(Collected data entries)

Lemma supervisor_inv_step st a : supervisor_inv st → supervisor_inv (step st a).
Proof.
  intros Hst. pose proof Hst as [Hcap Hreg Hgr Hca].
  destruct a as [sig| |r]; cbn [step].
  - unfold relay. case_bool_decide as Hsig; [| done].
    destruct (length (signalChan st) <? signalChan_capacity)%nat eqn:Hlt;
      [| done].
    apply Nat.ltb_lt in Hlt. split; cbn; [| | done..].
    + rewrite length_app. cbn. lia.
    + apply Forall_app. split; [done |]. by constructor.
  - unfold handler_step.
    destruct (handler st) eqn:Hh; [| done].
    destruct (signalChan st) as [|sig rest] eqn:Hch; [done |].
    destruct (count_signalHandler sig) as [Hg Hc].
    cbn [has_run length] in *.
    split; cbn [signalChan handler watcher effects has_run length].
    + lia.
    + by apply Forall_cons in Hreg as [_ ?].
    + rewrite count_app. lia.
    + rewrite count_app. lia.
  - unfold watcher_step.
    destruct (watcher st) eqn:Hw; [| done].
    destruct (count_amqpCloseWatcher r) as [Hg Hc].
    cbn [has_run] in *.
    split; cbn [signalChan handler watcher effects has_run]; [done.. | |].
    + rewrite count_app. lia.
    + rewrite count_app. lia.
Qed.

Lemma supervisor_inv_run acts : supervisor_inv (run acts init).
Proof.
  induction acts as [|a acts IH] using rev_ind; [apply supervisor_inv_init |].
  rewrite run_snoc. by apply supervisor_inv_step.
Qed.

(** Signals leave the watcher waiting. *)
Lemma watcher_waits acts :
  forallb is_signal_action acts = true → watcher (run acts init) = Waiting.
Proof.
  induction acts as [|a acts IH] using rev_ind; intros Hsig; [done |].
  rewrite forallb_app in Hsig. apply andb_prop in Hsig as [Hacts Ha].
  specialize (IH Hacts). rewrite run_snoc.
  destruct a as [sig| |r]; [| | discriminate]; cbn [step].
  - unfold relay. case_bool_decide; [destruct (_ <? _)%nat |]; done.
  - unfold handler_step.
    destruct (handler (run acts init)), (signalChan (run acts init)); done.
Qed.

End MoreSupervisorFacts.

Import Worker Supervisor SupervisorFacts MoreSupervisor MoreSupervisorFacts.

(** X18. Whatever signals arrive and whenever the goroutines run, the
    signal channel never holds more than the one signal it has room for,
    and only SIGTERM or SIGINT. *)
Theorem X18_signal_channel_holds_one (acts : list Action) :
  (length (signalChan (run acts init)) ≤ 1)%nat
  ∧ Forall (λ sig, sig = SIGTERM ∨ sig = SIGINT) (signalChan (run acts init)).
Proof.
  destruct (supervisor_inv_run acts) as [Hcap Hreg _ _]. split; [done |].
  eapply Forall_impl; [exact Hreg |]. intros sig Hsig. cbn in Hsig.
  apply elem_of_cons in Hsig as [-> | Hsig]; [by left |].
  apply list_elem_of_singleton in Hsig as ->. by right.
Qed.
(** The neighbor sets after the loops over one element. *)
Lemma neighbors_of_element (e : Element) (nb0 : list (gset nat)) :
  numPrimaryDof e ≤ length (stencil e) →
  let nb :=
    forLoop (numPrimaryDof e)
      (λ primaryDofIdx neighbors,
         forLoop (length (stencil e))
           (λ dofIdx neighbors,
              alter (λ ns, {[stencil e !!! dofIdx]} ∪ ns)
                (stencil e !!! primaryDofIdx) neighbors)
           neighbors)
      nb0 in
  length nb = length nb0
  ∧ ∀ i j, i < length nb0 →
           (j ∈ nb !!! i ↔
            j ∈ nb0 !!! i
            ∨ ∃ p d, p < numPrimaryDof e
                     ∧ stencil e !! p = Some i ∧ stencil e !! d = Some j).
Proof.
  intros Hwf. cbv zeta.
  loop_invariant
    (λ k (nb : list (gset nat)),
       length nb = length nb0
       ∧ ∀ i j, i < length nb0 →
                (j ∈ nb !!! i ↔
                 j ∈ nb0 !!! i
                 ∨ ∃ p d, p < k
                          ∧ stencil e !! p = Some i
                          ∧ stencil e !! d = Some j)).
  - split; [done|]. intros i j _. split; [by left|].
    intros [?|(p & d & Hp & _)]; [done|lia].
  - intros k nb1 Hk [Hlen1 Hin1].
    assert (Hkst : stencil e !! k = Some (stencil e !!! k)).
    { apply list_lookup_lookup_total_lt. lia. }
    loop_invariant
      (λ k' (nb : list (gset nat)),
         length nb = length nb0
         ∧ ∀ i j, i < length nb0 →
                  (j ∈ nb !!! i ↔
                   j ∈ nb1 !!! i
                   ∨ (stencil e !!! k = i
                      ∧ ∃ d, d < k' ∧ stencil e !! d = Some j))).
    + split; [done|]. intros i j _. split; [by left|].
      intros [?|(_ & d & Hd & _)]; [done|lia].
    + intros k' nb2 Hk' [Hlen2 Hin2].
      assert (Hk'st : stencil e !! k' = Some (stencil e !!! k')).
      { by apply list_lookup_lookup_total_lt. }
      split; [by rewrite length_alter|].
      intros i j Hi. destruct (decide (stencil e !!! k = i)) as [Heq|Hne].
      * rewrite Heq, list_lookup_total_alter_eq by lia.
        rewrite elem_of_union, elem_of_singleton, (Hin2 i j Hi). split.
        -- intros [->|[Hold|(_ & d & Hd & Hdj)]].
           ++ right. split; [done|]. exists k'. split; [lia|done].
           ++ by left.
           ++ right. split; [done|]. exists d. split; [lia|done].
        -- intros [Hold|(_ & d & Hd & Hdj)]; [by right; left|].
           destruct (decide (d = k')) as [->|Hdk].
           ++ left. rewrite Hk'st in Hdj. by injection Hdj.
           ++ right. right. split; [done|]. exists d. split; [lia|done].
      * rewrite list_lookup_total_alter_ne by done. rewrite (Hin2 i j Hi).
        split; (intros [Hold|[Heq _]]; [by left|done]).
    + intros nb2 [Hlen2 Hin2]. split; [done|].
      intros i j Hi. rewrite (Hin2 i j Hi), (Hin1 i j Hi). split.
      * intros [[Hold|(p & d & Hp & Hpi & Hdj)]|(Heq & d & _ & Hdj)].
        -- by left.
        -- right. exists p, d. split; [lia|done].
        -- right. exists k, d. split; [lia|]. split; [|done].
           by rewrite Hkst, Heq.
      * intros [Hold|(p & d & Hp & Hpi & Hdj)]; [by left; left|].
        destruct (decide (p = k)) as [->|Hpk].
        -- right. split; [by rewrite Hkst in Hpi; injection Hpi|].
           exists d. split; [by eapply lookup_lt_Some|done].
        -- left. right. exists p, d. split; [lia|done].
  - done.
Qed.

(** The neighbor sets after the loop over the elements. *)
Lemma neighbors_of_grid (grid : list Element) (nb0 : list (gset nat)) :
  (∀ e, e ∈ grid → numPrimaryDof e ≤ length (stencil e)) →
  let nb :=
    foldl (λ neighbors e,
             forLoop (numPrimaryDof e)
               (λ primaryDofIdx neighbors,
                  forLoop (length (stencil e))
                    (λ dofIdx neighbors,
                       alter (λ ns, {[stencil e !!! dofIdx]} ∪ ns)
                         (stencil e !!! primaryDofIdx) neighbors)
                    neighbors)
               neighbors)
          nb0 grid in
  length nb = length nb0
  ∧ ∀ i j, i < length nb0 →
           (j ∈ nb !!! i ↔ j ∈ nb0 !!! i ∨ couples grid i j).
Proof.
  revert nb0. induction grid as [|e grid IH]; intros nb0 Hwf; simpl.
  - split; [done|]. intros i j _. split; [by left|].
    intros [?|(e & p & d & He & _)]; [done|]. by apply not_elem_of_nil in He.
  - destruct (neighbors_of_element e nb0 (Hwf e ltac:(left)))
      as [Hlen1 Hin1].
    match goal with
    | |- context [foldl ?f ?a grid] =>
        destruct (IH a ltac:(intros e' He'; apply Hwf; by right))
          as [Hlen2 Hin2]
    end.
    split; [congruence|]. intros i j Hi.
    rewrite Hin2 by (rewrite Hlen1; done). rewrite (Hin1 i j Hi). split.
    + intros [[Hold|(p & d & Hp & Hpi & Hdj)]|(e' & p & d & He' & Hc)].
      * by left.
      * right. exists e, p, d. split; [left|done].
      * right. exists e', p, d. split; [by right|done].
    + intros [Hold|(e' & p & d & [->|He']%elem_of_cons & Hc)].
      * by left; left.
      * left; right. by exists p, d.
      * right. by exists e', p, d.
Qed.

Lemma mb_clear_zero (n : nat) : mb_clear (mb_zero n) = mb_zero (S:=S) n.
Proof.
  unfold mb_clear, mb_zero, vb_clear. rewrite fmap_replicate. f_equal.
  by rewrite fmap_replicate.
Qed.

(** The blocks of the matrix that [createMatrix_] builds. *)
Lemma createMatrix_blocks (pb : Problem S) (i j : nat) :
  (∀ e, e ∈ gridView_ pb → numPrimaryDof e ≤ length (stencil e)) →
  (i < numDof pb ∧ couples (gridView_ pb) i j →
   block (createMatrix_ pb) i j = Some (mb_zero (numEq pb)))
  ∧ (is_Some (block (createMatrix_ pb) i j) →
     i < numDof pb ∧ couples (gridView_ pb) i j)
  ∧ length (createMatrix_ pb) = numDof pb.
Proof.
  intros Hwf. unfold createMatrix_. cbv zeta.
  destruct (neighbors_of_grid (gridView_ pb) (replicate (numDof pb) ∅) Hwf)
    as [Hlen Hin].
  cbv zeta in Hlen, Hin. rewrite length_replicate in Hlen, Hin.
  set (nb := foldl _ _ _) in *.
  assert (Hcpl : ∀ j, i < numDof pb → j ∈ nb !!! i ↔ couples (gridView_ pb) i j).
  { intros j' Hi. rewrite (Hin i j' Hi).
    rewrite lookup_total_replicate_2 by done. split; [|by right].
    intros [Hempty|Hc]; [|done]. by apply not_elem_of_empty in Hempty. }
  unfold block. rewrite list_lookup_fmap. split; [|split].
  - intros [Hi Hc].
    rewrite (list_lookup_lookup_total_lt nb i) by lia. simpl.
    rewrite lookup_gset_to_gmap, option_guard_True; [done|].
    by apply Hcpl.
  - intros [b Hb]. destruct (nb !! i) as [ns|] eqn:Hns; simpl in Hb; [|done].
    assert (Hi : i < numDof pb).
    { rewrite <- Hlen. by eapply lookup_lt_Some. }
    split; [done|]. apply Hcpl; [done|].
    rewrite (list_lookup_total_correct _ _ _ Hns).
    rewrite lookup_gset_to_gmap in Hb.
    destruct (decide (j ∈ ns)) as [Hj|Hj]; [done|].
    by rewrite option_guard_False in Hb.
  - by rewrite length_fmap.
Qed.
End Sparsity.

Lemma init_matrix {S : Type} `{!ScalarOps S} (pb : Problem S)
    (s : Assembler S) :
  matrix_ (init pb s) = fmap (M:=gmap nat) mb_clear <$> createMatrix_ pb.
Proof.
  unfold init, relinearizeAll.
  destruct (enableLinearizationRecycling_ pb),
    (enablePartialRelinearization_ pb); reflexivity.
Qed.

(** X2. After [init], the matrix has one row per DOF, and the block
    [(i, j)] exists exactly when some element has [i] among its primary DOFs
    and [j] in its stencil; every block is zero. (Each element must have at
    least as many DOFs as primary DOFs.) *)
Theorem init_sparsity_pattern
    {S : Type} `{!ScalarOps S} (pb : Problem S) (s : Assembler S) (i j : nat) :
  (∀ e, e ∈ gridView_ pb → numPrimaryDof e ≤ length (stencil e)) →
  length (matrix (init pb s)) = numDof pb
  ∧ (is_Some (block (matrix (init pb s)) i j)
     ↔ i < numDof pb ∧ couples (gridView_ pb) i j)
  ∧ (∀ b, block (matrix (init pb s)) i j = Some b → b = mb_zero (numEq pb)).
Proof.
  intros Hwf. unfold matrix. rewrite init_matrix.
  destruct (createMatrix_blocks pb i j Hwf) as (Hto & Hfrom & Hlen).
  assert (Hblock : block (fmap (M:=gmap nat) mb_clear <$> createMatrix_ pb) i j
                   = mb_clear <$> block (createMatrix_ pb) i j).
  { unfold block. rewrite list_lookup_fmap.
    destruct (createMatrix_ pb !! i) as [row|]; simpl; [|done].
    by rewrite lookup_fmap. }
  rewrite Hblock. split; [by rewrite length_fmap|]. split.
  - rewrite fmap_is_Some. split; [exact Hfrom|].
    intros Hc. rewrite (Hto Hc). eauto.
  - intros b Hb.
    destruct (block (createMatrix_ pb) i j) as [b0|] eqn:Hb0; [|done].
    pose proof (Hto (Hfrom ltac:(eauto))) as Hz.
    simpl in Hb. simplify_eq. apply mb_clear_zero.
Qed.

Lemma init_sparsity_pattern_witness :
  is_Some (block (matrix chain_init) 0 1)
  ∧ ¬ is_Some (block (matrix chain_init) 0 2).
Proof.
  assert (Hwf : ∀ e, e ∈ gridView_ chain →
                     numPrimaryDof e ≤ length (stencil e)).
  { apply Forall_forall. repeat constructor. }
  destruct (init_sparsity_pattern chain (FvBaseAssembler_new (b64_of_Z 1))
              0 1 Hwf) as (_ & Hiff1 & _).
  destruct (init_sparsity_pattern chain (FvBaseAssembler_new (b64_of_Z 1))
              0 2 Hwf) as (_ & Hiff2 & _).
  split.
  - apply Hiff1. split; [vm_compute; lia|].
    exists (chainElement 0), 0, 1. split; [left|]. split; [vm_compute; lia|].
    split; reflexivity.
  - intros Hsome. apply Hiff2 in Hsome as [_ (e & p & d & He & Hp & Hpi & Hdj)].
    apply elem_of_cons in He as [->|He].
    + destruct d as [|[|d]]; simpl in Hdj; discriminate Hdj.
    + apply list_elem_of_singleton in He as ->.
      destruct p as [|[|p]]; simpl in Hpi; discriminate Hpi.
Defined.

(** ** Invariants of every sequence of calls *)

Section Sizes.
Context {S : Type} `{!ScalarOps S}.
Variable pb : Problem S.

Implicit Type s : Assembler S.

Lemma promoteOrangeDofs_error_length (col : list EntityColor) (err : list S) :
  length (promoteOrangeDofs col err).2 = length err.
Proof.
  unfold promoteOrangeDofs.
  loop_invariant (λ (_ : nat) (r : list EntityColor * list S),
                    length r.2 = length err); [done| |done].
  intros i [c e] _ He; simpl in *.
  destruct (_ || _); simpl; [done|]. by rewrite length_insert.
Qed.

Lemma markRedElements_length (grid : list Element)
    (col ecol : list EntityColor) :
  length (markRedElements grid col ecol) = length ecol.
Proof.
  unfold markRedElements.
  apply (foldl_inv (λ x, length x = length ecol)); [done|].
  intros x e _ Hx. by rewrite length_insert.
Qed.

Lemma markYellowElements_length (grid : list Element)
    (col ecol : list EntityColor) :
  length (markYellowElements grid col ecol) = length ecol.
Proof.
  unfold markYellowElements.
  apply (foldl_inv (λ x, length x = length ecol)); [done|].
  intros x e _ Hx. case_bool_decide; [done|].
  destruct (containsColor _ _ _); [|done]. by rewrite length_insert.
Qed.

Lemma computeColors_lengths (tolerance : S) s :
  length (dofColor_ (computeColors pb tolerance s)) = length (dofColor_ s)
  ∧ length (dofError_ (computeColors pb tolerance s)) = length (dofError_ s)
  ∧ length (elementColor_ (computeColors pb tolerance s))
    = length (elementColor_ s).
Proof.
  destruct (enablePartialRelinearization_ pb) eqn:Hen.
  - destruct (computeColors_fields pb tolerance s Hen) as (-> & -> & -> & _).
    destruct (markRedDofs_spec tolerance (dofError_ s) (dofColor_ s))
      as (Hlen1 & _ & _).
    split; [|split].
    + destruct (promoteOrangeDofs_spec
                  (demoteOrangeDofs (gridView_ pb)
                     (markYellowElements (gridView_ pb)
                        (markOrangeDofs (gridView_ pb)
                           (markRedElements (gridView_ pb)
                              (markRedDofs tolerance (dofError_ s)
                                 (dofColor_ s)).1 (elementColor_ s))
                           (markRedDofs tolerance (dofError_ s)
                              (dofColor_ s)).1)
                        (markRedElements (gridView_ pb)
                           (markRedDofs tolerance (dofError_ s)
                              (dofColor_ s)).1 (elementColor_ s)))
                     (markOrangeDofs (gridView_ pb)
                        (markRedElements (gridView_ pb)
                           (markRedDofs tolerance (dofError_ s)
                              (dofColor_ s)).1 (elementColor_ s))
                        (markRedDofs tolerance (dofError_ s)
                           (dofColor_ s)).1))
                  (dofError_ s)) as [-> _].
      destruct (demoteOrangeDofs_cellwise (gridView_ pb)
                  (markYellowElements (gridView_ pb)
                     (markOrangeDofs (gridView_ pb)
                        (markRedElements (gridView_ pb)
                           (markRedDofs tolerance (dofError_ s)
                              (dofColor_ s)).1 (elementColor_ s))
                        (markRedDofs tolerance (dofError_ s)
                           (dofColor_ s)).1)
                     (markRedElements (gridView_ pb)
                        (markRedDofs tolerance (dofError_ s)
                           (dofColor_ s)).1 (elementColor_ s)))
                  (markOrangeDofs (gridView_ pb)
                     (markRedElements (gridView_ pb)
                        (markRedDofs tolerance (dofError_ s)
                           (dofColor_ s)).1 (elementColor_ s))
                     (markRedDofs tolerance (dofError_ s) (dofColor_ s)).1))
        as [-> _].
      destruct (markOrangeDofs_cellwise (gridView_ pb)
                  (markRedElements (gridView_ pb)
                     (markRedDofs tolerance (dofError_ s) (dofColor_ s)).1
                     (elementColor_ s))
                  (markRedDofs tolerance (dofError_ s) (dofColor_ s)).1)
        as [-> _].
      exact Hlen1.
    + apply promoteOrangeDofs_error_length.
    + by rewrite markYellowElements_length, markRedElements_length.
  - unfold computeColors. by rewrite Hen.
Qed.
(** * mongodump-parser: the archive walker and the legacy extended-JSON
      special-key decoder, embedded in Rocq.

    The development follows the Go sources:
    - [main.go]: [checkMagicBytes], [readBSON], [getCollectionMetadata],
      [getReport];
    - [common/bsonutil/bsonutil.go]: [ParseSpecialKeys],
      [GetExtendedBsonD], [parseNumberLongField].

    Go values of type [interface{}] are a closed inductive type [value];
    a Go result pair [(x, err)] is a Rocq pair whose second component is
    an [option error] ([None] is Go's [nil] error).  Maps
    ([map[string]interface{}]) are stdpp [gmap]s, ordered documents
    ([bson.D]) are association lists. *)

From Stdlib Require Import ZArith Lia Ascii String Strings.Byte.
From Stdlib Require Import Floats.SpecFloat.
From stdpp Require Import gmap strings list fin_maps.

#[local] Open Scope string_scope.
#[local] Open Scope Z_scope.
#[local] Set Warnings "-register-all".

(** ** Go basics: bytes, strings, errors *)

(** A Go string is a sequence of bytes; [code c] is the numeric value of
    the byte [c]. *)
Definition code (c : ascii) : Z := Z.of_N (N_of_ascii c).

(** Equality of bytes is decidable. *)
#[export] Instance byte_eq_decision : EqDecision byte := Byte.byte_eq_dec.

(** Unsigned and signed wrap-around of the fixed-width integer types. *)
Definition wrap_uint64 (x : Z) : Z := x mod 2 ^ 64.
Definition wrap_int64 (x : Z) : Z := (x + 2 ^ 63) mod 2 ^ 64 - 2 ^ 63.
Definition wrap_int32 (x : Z) : Z := (x + 2 ^ 31) mod 2 ^ 32 - 2 ^ 31.

(** ** Package [strconv] of the Go standard library: [ParseInt] *)

Module strconv.

(** The sentinel errors wrapped by [*NumError]. *)
Inductive Err := ErrRange | ErrSyntax | ErrBase (base : Z) | ErrBitSize (bitSize : Z).

(** [&NumError{Func, Num, Err}]. *)
Record NumError := mkNumError { Func : string; Num : string; NErr : Err }.

Definition syntaxError (fn str : string) : NumError := mkNumError fn str ErrSyntax.
Definition rangeError (fn str : string) : NumError := mkNumError fn str ErrRange.
Definition baseError (fn str : string) (base : Z) : NumError := mkNumError fn str (ErrBase base).
Definition bitSizeError (fn str : string) (bitSize : Z) : NumError :=
  mkNumError fn str (ErrBitSize bitSize).
(** * Verification of the OpenAI Python client: retry-on-warmup wrapper,
      moderation facade and the Weights & Biases logger entry point.

    The development is a shallow embedding of
    - [openai/api_resources/chat_completion.py] (module [ChatCompletion]),
    - [openai/api_resources/moderation.py]      (module [Moderation]),
    - [openai/logger.py]                        (module [Logger]).

    Python code with side effects is written in a small state monad; every
    call that leaves the module (the dispatcher of the parent class, the
    clock, the logger, the job-record collaborator) is an oracle of the
    environment and leaves an event in a chronological trace. *)

From stdpp Require Import gmap strings list.
From Stdlib Require Import ZArith Lia.

#[local] Set Warnings "-register-all".

(** ** Exceptions and results *)

(** Modelled from the spec: the exception classes of [openai.error], which
    is not among the sources (section 7 lists them), together with the
    Python built-ins [ValueError] and [TypeError] raised by the modelled
    code itself. *)
Inductive exn_class :=
  | TryAgain
  | AuthenticationError
  | PermissionError
  | RateLimitError
  | InvalidRequestError
  | APIConnectionError
  | APIError
  | ValueError
  | TypeError
  | OtherException.

#[global] Instance exn_class_eq_dec : EqDecision exn_class.
Proof. solve_decision. Defined.

(** An exception object: its class and its message. *)
Record exn := Exn { exn_cls : exn_class; exn_msg : string }.

#[global] Instance exn_eq_dec : EqDecision exn.
Proof. solve_decision. Defined.

(** [except TryAgain as e] catches exactly the objects of that class. *)
Definition is_TryAgain (e : exn) : bool := bool_decide (exn_cls e = TryAgain).

(** How a Python call ends: it returns a value or raises. *)
Inductive outcome (A : Type) :=
  | Return (a : A)
  | Raise (e : exn).
Arguments Return {A} a.
Arguments Raise {A} e.

(** ** A state monad for effectful code *)

(** A computation over a world [W] that yields an [A]. *)
Definition M (W A : Type) : Type := W -> A * W.

Definition ret {W A} (a : A) : M W A := fun s => (a, s).

Definition bind {W A B} (c : M W A) (k : A -> M W B) : M W B :=
  fun s => let (a, s') := c s in k a s'.

Notation "'let!' x ':=' c 'in' k" := (bind c (fun x => k))
  (at level 10, x name, c at level 100, k at level 200).
Notation "'do!' c 'in' k" := (bind c (fun _ => k))
  (at level 10, c at level 100, k at level 200).

(** ** ChatCompletion: the retry-on-warmup wrapper *)

Module ChatCompletion.
Section Wrapper.

(** The payload types are left open: chat messages, the extra keyword
    arguments [**params] and the response object are only passed on. *)
Context {Msg Params Resp : Type}.

(** The keyword arguments that [create] forwards to [super().create];
    [timeout] is consumed by the wrapper and is not among them. *)
Record create_args := CreateArgs {
  api_key : option string;
  api_base : option string;
  api_type : option string;
  api_version : option string;
  request_id : option string;
  organization : option string;
  model : option string;
  messages : option (list Msg);
  params : Params;
}.

(** What the wrapper does to the outside world.  [EvSuspend] stands for
    a pause between attempts ([time.sleep] on the blocking path, an
    awaited sleep on the asynchronous one); it belongs to the alphabet so
    that traces can be checked for it. *)
Inductive event :=
  | EvTime                                  (* time.time() *)
  | EvCreate (a : create_args)              (* super().create(...) *)
  | EvAcreate (a : create_args)             (* await super().acreate(...) *)
  | EvLogInfo (msg : string) (e : exn)      (* util.log_info(msg, error=e) *)
  | EvSuspend.

Definition is_dispatch (ev : event) : bool :=
  match ev with EvCreate _ | EvAcreate _ => true | _ => false end.

Definition is_suspension (ev : event) : bool :=
  match ev with EvSuspend => true | _ => false end.

(** The environment: the outcome of the k-th invocation of the parent
    class's dispatcher (counting from 0) and the k-th reading of the
    clock.  Clock readings and the timeout are exact numbers in one
    common unit; the rounding of Python floats is not modelled. *)
Variable dispatch : nat -> create_args -> outcome Resp.
Variable clock : nat -> Z.

Record st := St {
  calls : nat;            (* dispatcher invocations made so far *)
  ticks : nat;            (* clock readings made so far *)
  trace : list event;     (* events, oldest first *)
}.

Definition init : st := St 0 0 [].

(** The mark each effect leaves on the state. *)
Definition clock_read (s : st) : st :=
  St (calls s) (S (ticks s)) (trace s ++ [EvTime]).
Definition dispatched (ev : event) (s : st) : st :=
  St (S (calls s)) (ticks s) (trace s ++ [ev]).
Definition logged (msg : string) (e : exn) (s : st) : st :=
  St (calls s) (ticks s) (trace s ++ [EvLogInfo msg e]).

Definition time_time : M st Z := fun s =>
  (clock (ticks s), clock_read s).

Definition super_create (a : create_args) : M st (outcome Resp) := fun s =>
  (dispatch (calls s) a, dispatched (EvCreate a) s).

Definition super_acreate (a : create_args) : M st (outcome Resp) := fun s =>
  (dispatch (calls s) a, dispatched (EvAcreate a) s).

Definition log_info (msg : string) (e : exn) : M st unit := fun s =>
  (tt, logged msg e s).

(** [timeout is not None and time.time() > start + timeout]; the clock is
    read only when a timeout was given. *)
Definition deadline_passed (start : Z) (timeout : option Z) : M st bool :=
  match timeout with
  | None => ret false
  | Some t => let! now := time_time in ret (now >? start + t)%Z
  end.

(** The [while True] loop of [create].  [fuel] bounds the number of
    iterations that are unfolded; [None] means the loop is still running
    after that many iterations. *)
Fixpoint create_loop (fuel : nat) (start : Z) (timeout : option Z)
    (a : create_args) : M st (option (outcome Resp)) :=
  match fuel with
  | O => ret None
  | S fuel' =>
      let! r := super_create a in
      match r with
      | Return v => ret (Some (Return v))
      | Raise e =>
          if is_TryAgain e then
            let! expired := deadline_passed start timeout in
            if expired : bool then ret (Some (Raise e))
            else
              do! log_info "Waiting for model to warm up" e in
              create_loop fuel' start timeout a
          else ret (Some (Raise e))
      end
  end.

Definition create (fuel : nat) (timeout : option Z) (a : create_args)
    : M st (option (outcome Resp)) :=
  let! start := time_time in
  create_loop fuel start timeout a.

(** The loop of [acreate]: the same text with [await super().acreate]. *)
Fixpoint acreate_loop (fuel : nat) (start : Z) (timeout : option Z)
    (a : create_args) : M st (option (outcome Resp)) :=
  match fuel with
  | O => ret None
  | S fuel' =>
      let! r := super_acreate a in
      match r with
      | Return v => ret (Some (Return v))
      | Raise e =>
          if is_TryAgain e then
            let! expired := deadline_passed start timeout in
            if expired : bool then ret (Some (Raise e))
            else
              do! log_info "Waiting for model to warm up" e in
              acreate_loop fuel' start timeout a
          else ret (Some (Raise e))
      end
  end.

Definition acreate (fuel : nat) (timeout : option Z) (a : create_args)
    : M st (option (outcome Resp)) :=
  let! start := time_time in
  acreate_loop fuel start timeout a.

(** *** Vocabulary of the statements *)

(** The dispatcher answers with [TryAgain]. *)
Definition raises_TryAgain (o : outcome Resp) : bool :=
  match o with
  | Raise e => is_TryAgain e
  | Return _ => false
  end.

(** Time elapsed since the recorded start, as observed by the i-th clock
    reading; reading 0 is the start itself and reading i (i > 0) is the
    deadline check that follows the i-th failed attempt. *)
Definition elapsed (i : nat) : Z := (clock i - clock 0)%Z.

(** Number of dispatcher invocations in a trace. *)
Definition dispatches (tr : list event) : nat :=
  length (List.filter is_dispatch tr).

## Problem statement
Your answer should be the exact lines above from the one with "util.log_info(msg, error=e) *)" through the one with "(** The environment: the", both included, and nothing besides.

## Exercise answer
  | EvLogInfo (msg : string) (e : exn)      (* util.log_info(msg, error=e) *)
  | EvSuspend.

Definition is_dispatch (ev : event) : bool :=
  match ev with EvCreate _ | EvAcreate _ => true | _ => false end.

Definition is_suspension (ev : event) : bool :=
  match ev with EvSuspend => true | _ => false end.

(** The environment: the outcome of the k-th invocation of the parent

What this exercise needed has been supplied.